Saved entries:

=-=-=-=-=

Lemma cleanup_secrets_retains row q client : retains row (cleanup_secrets state q client).
Proof.
  unfold cleanup_secrets.
  apply (retains_phase []); [reflexivity|solve_writes|]. intros _.
  apply (retains_phase []); [reflexivity|solve_writes|]. intros [dom nm].
  apply kept_query_500; [done|]. intros now d [_ Hall].
  assert (Hrows : Forall (fun s => s_id s <> s_id row) (select (spent_secret dom false) (secrets d))).
  { apply Forall_forall. intros s [Hin Hsp]%elem_of_select Hid. unfold spent_secret in Hsp.
    apply andb_true_iff in Hsp as [[_ Hex]%andb_true_iff Hpr].
    destruct (Hall s Hin Hid) as [He|He]; [by rewrite He in Hex|by rewrite He in Hpr]. }
  apply (retains_phase []); [reflexivity|solve_writes|]. intros preserved.
  apply safe_seq.
  { apply safe_map_each. eapply Forall_impl; [exact Hrows|]. intros s. apply retains_cleanup_one. }
  intros names.
  apply (retains_phase []); [reflexivity|solve_writes|]. intros files.
  apply (retains_phase []); [reflexivity|solve_writes|]. intros fp.
  apply (retains_phase [PPages; PContents; PFiles; PAudits]); [reflexivity|solve_writes|]. intros dfiles.
  apply (retains_phase [PAudits]); [reflexivity|solve_writes|]. done.
Qed.
End cleanup.

(** ** What a served read went through *)

Section served.
Context {P : Primitives} {PF : Platform} (state : AppState).
Fixpoint list_key_rows (domain_id : string) (client : AuthenticatedClient) (rows : list Key) : M (list Json) :=
  match rows with
  | [] => mret []
  | k :: rest =>
      match dec_str mek (k_name_enc k) with
      | Err _ => list_key_rows domain_id client rest
      | Ok name =>
          allowed ← (if is_admin client then mret true
                     else dec ← or_500 (acl_check mek client domain_id name Read); mret (is_allowed dec));
          others ← list_key_rows domain_id client rest;
          mret (match allowed, KeyType_parse (k_type k) with
                | true, Ok t =>
                    JObj (list_item (MkKeyRow (k_id k) name t (k_latest k) (k_flags k) (fmt_text (k_created k))
                                       (fmt_text (k_updated k)))) :: others
                | _, _ => others
                end)
      end
  end.

Definition list_keys (q : DomainQuery) (client : AuthenticatedClient) : M Response :=
  '(domain_id, _) ← or_reply (resolve_and_gate_domain state client q);
  rows ← or_500 (query (fun _ d =>
    take 500 (order_by (fun k => - k_created k) (select (fun k => k_domain k =s? domain_id) (keys d)))));
  items ← list_key_rows domain_id client rows;
  audit (audit_hmac_key state) mek (Some (ac_id client)) "key.list" None AuditOk None;;
  mret (json_response 200 (JObj [("keys", JArr items); ("count", JNum (Z.of_nat (length items)))])).

Definition show_key (name : string) (q : DomainQuery) (client : AuthenticatedClient) : M Response :=
  '(key, decision) ← gate client q name Read "key.read";
  v ← summary key;
  acl_record_use decision;;
  audit_key client "key.read" name AuditOk None;;
  mret (json_response 200 v).

Definition key_jwks (name : string) (q : DomainQuery) (client : AuthenticatedClient) : M Response :=
  '(key, decision) ← gate client q name Read "key.read";
  if negb (bool_decide (kr_type key = Ed25519)) then
    reply (bad_request "wrong_key_type"
             ("only Ed25519 keys have public keys; '" +:+ name +:+ "' is " +:+ KeyType_as_str (kr_type key)
              +:+ " (verify its tokens through the API)"))
  else
    rows ← or_500 (query (fun _ d =>
      order_by (fun v => - kv_version v) (select (fun v => kv_key v =s? kr_id key) (key_versions d))));
    let jwks := omap (fun v => pk ← kv_public v ≫= array32;
                               Some (ed25519_jwk pk (name +:+ ":v" +:+ show_Z (kv_version v)))) rows in
    acl_record_use decision;;
    audit_key client "key.read" name AuditOk (Some "jwks");;
    mret (json_response 200 (JObj [("keys", JArr jwks)])).

Definition bump_version (now : Z) (k : Key) : Key :=
  MkKey (k_id k) (k_name_enc k) (k_name_id k) (k_domain k) (k_type k) (k_latest k + 1) (k_flags k) (k_created k) now.

(** [UPDATE ... SET latest_version = latest_version + 1 ... RETURNING]; the
    column is a 32-bit INTEGER. *)
Definition next_version (id : string) (now : Z) (d : Db) : result SqlError (Z * Db) :=
  match first_row (fun k => k_id k =s? id) (keys d) with
  | None => Err SqlRowNotFound
  | Some k =>
      if k_latest k <? 2 ^ 31 - 1
      then Ok (k_latest k + 1, upd_keys (update_where (fun k => k_id k =s? id) (bump_version now)) d)
      else Err (SqlConfig "integer out of range")
  end.

Definition rotate_tx (key_id : string) (material : bytes) (public : option bytes) : M (result SqlError Z) :=
  transaction (
    version ←? sql (next_version key_id);
    sealed ← seal_material key_id version material;
    _ ←? sql (fun now => insert_version (MkKeyVersion key_id version sealed public now));
    mret (Ok version)).

Definition rotate_key (name : string) (q : DomainQuery) (client : AuthenticatedClient) : M Response :=
  '(key, decision) ← gate client q name Update "key.rotate";
  material ← KeyType_generate;
  let public := public_key (kr_type key) material in
  version ← or_500 (rotate_tx (kr_id key) material public);
  acl_record_use decision;;
  audit_key client "key.rotate" name AuditOk (Some ("now v" +:+ show_Z version));;
  v ← summary (MkKeyRow (kr_id key) (kr_name key) (kr_type key) version (kr_policy key) (kr_created key) (kr_updated key));
  mret (json_response 200 v).

(** [ON DELETE CASCADE] takes the versions along. *)
Definition remove_key (id : string) (d : Db) : Db :=
  upd_key_versions (delete_where (fun v => kv_key v =s? id)) (upd_keys (delete_where (fun k => k_id k =s? id)) d).

Definition delete_key (name : string) (q : DomainQuery) (client : AuthenticatedClient) : M Response :=
  '(key, decision) ← gate client q name Delete "key.delete";
  _ ← or_500 (exec (fun _ => remove_key (kr_id key)));
  acl_record_use decision;;
  audit_key client "key.delete" name AuditOk (Some ("destroyed " +:+ show_Z (kr_latest key) +:+ " version(s)"));;
  now ← utc_now;
  mret (json_response 200 (JObj [("deleted", JBool true); ("name", JStr name); ("versions", JNum (kr_latest key));
                                 ("deleted_at", JStr (fmt_rfc3339 now))])).

(** ** Operations *)

Definition begin_op (client : AuthenticatedClient) (h : Headers) (q : DomainQuery) (name op : string)
    (allowed : list KeyType) (uses_secret : KeyType -> bool) : M (KeyRow * AclDecision) :=
  let audit_action := "key." +:+ op in
  '(key, decision) ← gate client q name Read audit_action;
  _ ← pure_reply id (require_type key allowed op);
  _ ← (if uses_secret (kr_type key) then key_mfa_gate client h key audit_action else mret tt);
  mret (key, decision).

Definition finish_op (client : AuthenticatedClient) (decision : AclDecision) (key : KeyRow) (op : string)
    (message : option string) (body : Json) : M Response :=
  acl_record_use decision;;
  audit_key client ("key." +:+ op) (kr_name key) AuditOk message;;
  mret (json_response 200 body).

Definition encrypt (name : string) (req : EncryptRequest) (q : DomainQuery) (h : Headers) (client : AuthenticatedClient) :
    M Response :=
  plaintext ← pure_reply id (b64_field "plaintext" (er_plaintext req));
  aad ← pure_reply id (aad_field (er_aad req));
  '(key, decision) ← begin_op client h q name "encrypt" [Aes256Gcm] (fun _ => true);
  material ← load_material key (kr_latest key);
  nonce ← draw 12;
  ct ← pure_500 crypto_msg (aead_seal_aad nonce plaintext material aad);
  finish_op client decision key "encrypt" None
    (JObj [("ciphertext", JStr (versioned (kr_latest key) ct)); ("version", JNum (kr_latest key))]).

Definition decrypt_failed : Response :=
  bad_request "decrypt_failed"
    "decryption failed — the ciphertext was made by a different key, with different associated data, or was modified".

Definition decrypt (name : string) (req : DecryptRequest) (q : DomainQuery) (h : Headers) (client : AuthenticatedClient) :
    M Response :=
  '(version, ct) ← pure_reply (bad_request "validation_error") (parse_versioned (dr_ciphertext req));
  aad ← pure_reply id (aad_field (dr_aad req));
  '(key, decision) ← begin_op client h q name "decrypt" [Aes256Gcm] (fun _ => true);
  material ← load_material key version;
  match aead_open_aad ct material aad with
  | Err _ =>
      audit_key client "key.decrypt" name AuditError (Some "authentication failed");;
      reply decrypt_failed
  | Ok plaintext =>
      finish_op client decision key "decrypt" None
        (JObj [("plaintext", JStr (b64_encode plaintext)); ("version", JNum version)])
  end.

Definition datakey (name : string) (q : DomainQuery) (h : Headers) (client : AuthenticatedClient) : M Response :=
  '(key, decision) ← begin_op client h q name "datakey" [Aes256Gcm] (fun _ => true);
  material ← load_material key (kr_latest key);
  dek ← op_random_bytes 32;
  nonce ← draw 12;
  wrapped ← pure_500 crypto_msg (aead_seal_aad nonce dek material []);
  finish_op client decision key "datakey" None
    (JObj [("plaintext", JStr (b64_encode dek)); ("ciphertext", JStr (versioned (kr_latest key) wrapped));
           ("version", JNum (kr_latest key))]).
(* ===== verification/KeysProps.v ===== *)
(** Properties of managed keys ([Keys.v]): the version numbering stays whole
    under any interleaving, ciphertexts outlive rotations, and no operation
    touches a key the caller was not cleared for. *)
From S2P Require Import Prelude Text AccessRules Crypto ToyPrimitives Store Effects Concurrency ServerBase ToyPlatform AuditLog Auth AuthProps Threshold ThresholdProps ReadLimit Secrets SecretsLemmas CryptoOps ToyOps CryptoOpsProps Keys.

(** ** Frames *)

Section frames.
Context {P : Primitives} {PF : Platform} {O : OpsLib} (state : AppState).

Lemma writes_audit_key c a n st m : writes [PAudits] (audit_key state c a n st m).
Proof. unfold audit_key. solve_writes. Qed.
#[local] Hint Resolve writes_audit_key : writes.

Lemma writes_find_key d n : writes [] (find_key state d n).
Proof. unfold find_key, or_internal, pure_reply. solve_writes. Qed.
Lemma writes_seal_material i v m : writes [] (seal_material state i v m).
Proof. unfold seal_material, pure_reply. solve_writes. Qed.
#[local] Hint Resolve writes_find_key writes_seal_material : writes.
Lemma writes_gate c q n a aa : writes [PAudits] (gate state c q n a aa).
Proof. unfold gate, or_internal. solve_writes. Qed.
Lemma writes_key_mfa_gate c h k a : writes [PAudits; PClients] (key_mfa_gate state c h k a).
Proof. unfold key_mfa_gate, pure_reply. solve_writes. Qed.
Lemma writes_load_material k v : writes [] (load_material state k v).
Proof. unfold load_material, or_internal, pure_reply. solve_writes. Qed.
Lemma writes_load_public k v : writes [] (load_public k v).
Proof. unfold load_public, or_internal, pure_reply. solve_writes. Qed.
Lemma writes_summary k : writes [] (summary k).
Proof. unfold summary, or_internal. solve_writes. Qed.
#[local] Hint Resolve writes_gate writes_key_mfa_gate writes_load_material writes_load_public writes_summary : writes.
Lemma writes_begin_op c h q n op l f : writes [PAudits; PClients] (begin_op state c h q n op l f).
Proof. unfold begin_op, pure_reply. solve_writes. Qed.
Lemma writes_finish_op c d k op m b : writes [PAudits; PAcls] (finish_op state c d k op m b).
Proof. unfold finish_op. solve_writes. Qed.
#[local] Hint Resolve writes_begin_op writes_finish_op : writes.
End frames.

#[export] Hint Resolve writes_audit_key writes_find_key writes_seal_material writes_gate writes_key_mfa_gate
  writes_load_material writes_load_public writes_summary writes_begin_op writes_finish_op : writes.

=-=-=-=-=

◆ Instructions for the task
Give the number of lines in the entries above that include the string "AppState". Write nothing but that number.

◆ Expected output
2